(** * DayPlanner: the chat canvas, the task-capture workflow and the
      persisted task list of [src/MainApp.py], as a shallow embedding.

    Python integers are [Z], a raised exception is [None] in the option
    monad.  The text of the conversation is [string], whose characters stand
    for the code points below 256; the persisted record is modelled a second
    time on Python strings as they are, sequences of code points, in the
    module [Unicode], of which the 8-bit codec [Json] is a special case.  The Tk canvas is modelled as
    its display list: items carry the integer handle that [create_window]
    and [create_polygon] return, [move] translates the items with a given
    handle and leaves the canvas untouched when no item has it.

    Three things belong to the platform and not to the repository: the size
    a widget requests once its layout has settled (fonts), the bounding box
    Tk computes for a polygon (outline and join style), and
    [textwrap.fill].  They are the fields of the class [Platform]; every
    definition and theorem is parametric in them. *)

From Stdlib Require Import ZArith List String Ascii Bool Lia.
Import ListNotations.
Open Scope string_scope.
Open Scope list_scope.
Open Scope Z_scope.

(** ** Exceptions as [option] *)

Notation "x <- e ;; k" :=
  (match e with Some x => k | None => None end)
  (at level 61, e at next level, right associativity).
Notation "' p <- e ;; k" :=
  (match e with Some p => k | None => None end)
  (at level 61, p pattern, e at next level, right associativity).

(** ** The Tk canvas *)

Module Tk.

(** A bounding box [(x1, y1, x2, y2)], as [Canvas.bbox] returns it. *)
Definition box : Type := Z * Z * Z * Z.

(** The widgets the program embeds in canvas windows: the grey frame
    that holds a bubble's label, and the exit button. *)
Inductive widget : Type :=
| Frame (text : string)
| Button (text : string).

Inductive item : Type :=
| Window (x y : Z) (w : widget)
| Polygon (coords : list Z).

Class Platform : Type := {
  (** requested width and height of a widget after [update_idletasks] *)
  req_size : widget -> Z * Z;
  (** the bounding box Tk keeps for a polygon with these coordinates *)
  polygon_bbox : list Z -> box;
  (** [textwrap.fill text width] *)
  textwrap_fill : string -> Z -> string
}.
(** * claude-td prototype: a shallow embedding of [demos/prototype/main.go]

    The development follows the Go source function by function: the
    priority queue with [container/heap]'s sift loops, the A* search
    [findPath], the economy ([addTower], [removeTower]), the three
    per-tick passes ([updateEnemies], [updateTowers], [updateLasers]) and
    the tick itself ([Update]).  Theorems about them come after all the
    definitions. *)

From Stdlib Require Import ZArith Lia List Bool Permutation.
From Stdlib Require Import PrimFloat FloatOps SpecFloat Uint63.
From stdpp Require Import gmap list.

Open Scope Z_scope.

(** ** Go's [int] (64 bits, two's complement) *)

Module GoInt.

Definition minInt : Z := - 2 ^ 63.
Definition maxInt : Z := 2 ^ 63 - 1.

(** Wrap-around of an arithmetic result into the 64-bit range. *)
Definition wrap (z : Z) : Z := (z + 2 ^ 63) mod 2 ^ 64 - 2 ^ 63.

Definition add (a b : Z) : Z := wrap (a + b).
Definition sub (a b : Z) : Z := wrap (a - b).
Definition mul (a b : Z) : Z := wrap (a * b).
Definition neg (a : Z) : Z := wrap (- a).

(** Go's [/] on integers truncates toward zero. *)
Definition quot (a b : Z) : Z := wrap (Z.quot a b).

Definition inRange (z : Z) : Prop := minInt <= z <= maxInt.

End GoInt.

(** ** Go's [float64] (IEEE 754 binary64, every operation rounded on its
    own) *)

Module GoFloat.

(** [float64(n)] for an [int] [n]. *)
Definition ofInt (z : Z) : float :=
  if z =? GoInt.minInt then (-9223372036854775808)%float
  else if z <? 0 then PrimFloat.opp (PrimFloat.of_uint63 (Uint63.of_Z (- z)))
  else PrimFloat.of_uint63 (Uint63.of_Z z).

(** [int(f)]: the fraction is discarded.  For a NaN, an infinity or a
    value outside the [int] range the Go specification leaves the result
    to the implementation; amd64 yields the smallest [int]. *)
Definition toInt (f : float) : Z :=
  match Prim2SF f with
  | S754_zero _ => 0
  | S754_finite s m e =>
      let mag := if 0 <=? e then Z.shiftl (Z.pos m) e
                 else Z.shiftr (Z.pos m) (- e) in
      let v := if s then - mag else mag in
      if (GoInt.minInt <=? v) && (v <=? GoInt.maxInt) then v
      else GoInt.minInt
  | _ => GoInt.minInt
  end.

End GoFloat.

(** ** Types and constants *)

Inductive GameState := StatePlaying | StateWon | StateLost.

Record Point := mkPoint { X : Z; Y : Z }.

#[global] Instance GameState_eq_dec : EqDecision GameState.
Proof. solve_decision. Defined.

#[global] Instance Point_eq_dec : EqDecision Point.
Proof. solve_decision. Defined.

#[global] Program Instance Point_countable : Countable Point :=
  inj_countable' (fun p => (X p, Y p)) (fun q => mkPoint (fst q) (snd q)) _.
Next Obligation. by intros []. Qed.

Definition GridWidth : Z := 20.
Definition GridHeight : Z := 15.
Definition CellSize : Z := 40.

Inductive TileType :=
  TileEmpty | TileGround | TileWall | TileBase | TileSpawn | TileTower.

#[global] Instance TileType_eq_dec : EqDecision TileType.
Proof. solve_decision. Defined.

Definition EnemySpeed : float := 2%float.
Definition SpawnInterval : Z := 40.
Definition EnemyMaxHP : float := 100%float.
Definition TowerRange : float := 120%float.
Definition TowerDamage : float := 10%float.
Definition TowerCooldown : Z := 30.
Definition LaserDuration : Z := 5.
Definition TotalWaves : Z := 5.
Definition EnemiesPerWave : Z := 5.
Definition WaveDelay : Z := 180.
Definition StartingResource : Z := 100.
Definition TowerCost : Z := 25.
Definition KillReward : Z := 10.

(** The untyped constant [CellSize/2] where the source adds it to a
    [float64]. *)
Definition halfCell : float := 20%float.

Record Enemy := mkEnemy {
  Enemy_X : float;
  Enemy_Y : float;
  PathIndex : Z;
  Path : list Point;
  HP : float
}.

Record Tower := mkTower { Tower_X : Z; Tower_Y : Z; Cooldown : Z }.

Record Laser := mkLaser {
  FromX : float; FromY : float; ToX : float; ToY : float; TTL : Z
}.

(** The array [[GridHeight][GridWidth]TileType]: a finite map from cells to
    tiles in which an absent cell holds the zero value [TileEmpty]. *)
Abbreviation Grid := (gmap Point TileType).

Record Game := mkGame {
  grid : Grid;
  hoverX : Z;
  hoverY : Z;
  hoverValid : bool;
  spawn : Point;
  base : Point;
  path : option (list Point);
  pathBlocked : bool;
  enemies : list Enemy;
  spawnTimer : Z;
  towers : list Tower;
  lasers : list Laser;
  state : GameState;
  resources : Z;
  currentWave : Z;
  enemiesThisWave : Z;
  waveDelay : Z;
  totalKills : Z
}.

(** ** The priority queue of the search *)

Record pqItem := mkItem { point : Point; priority : Z; index : Z }.

Abbreviation priorityQueue := (list pqItem).

Module PQ.

Definition Len (pq : priorityQueue) : nat := length pq.

Definition Less (pq : priorityQueue) (i j : nat) : bool :=
  match pq !! i, pq !! j with
  | Some a, Some b => priority a <? priority b
  | _, _ => false
  end.

Definition setIndex (it : pqItem) (i : nat) : pqItem :=
  mkItem (point it) (priority it) (Z.of_nat i).

(** [pq[i], pq[j] = pq[j], pq[i]], then both [index] fields are
    refreshed.  An index past the end is a run-time panic in Go; the
    sift loops below only swap positions they have compared against the
    length. *)
Definition Swap (pq : priorityQueue) (i j : nat) : priorityQueue :=
  match pq !! i, pq !! j with
  | Some a, Some b => <[j := setIndex a j]> (<[i := setIndex b i]> pq)
  | _, _ => pq
  end.

Definition Push (pq : priorityQueue) (x : pqItem) : priorityQueue :=
  pq ++ [setIndex x (length pq)].

Definition Pop (pq : priorityQueue) : option (pqItem * priorityQueue) :=
  match last pq with
  | Some it => Some (mkItem (point it) (priority it) (-1),
                     take (length pq - 1) pq)
  | None => None
  end.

· · · ·

TASK GOAL — Scan the data for lines with the word "maxInt". Report only how many there are.

ANSWER TO THE PROBLEM — 3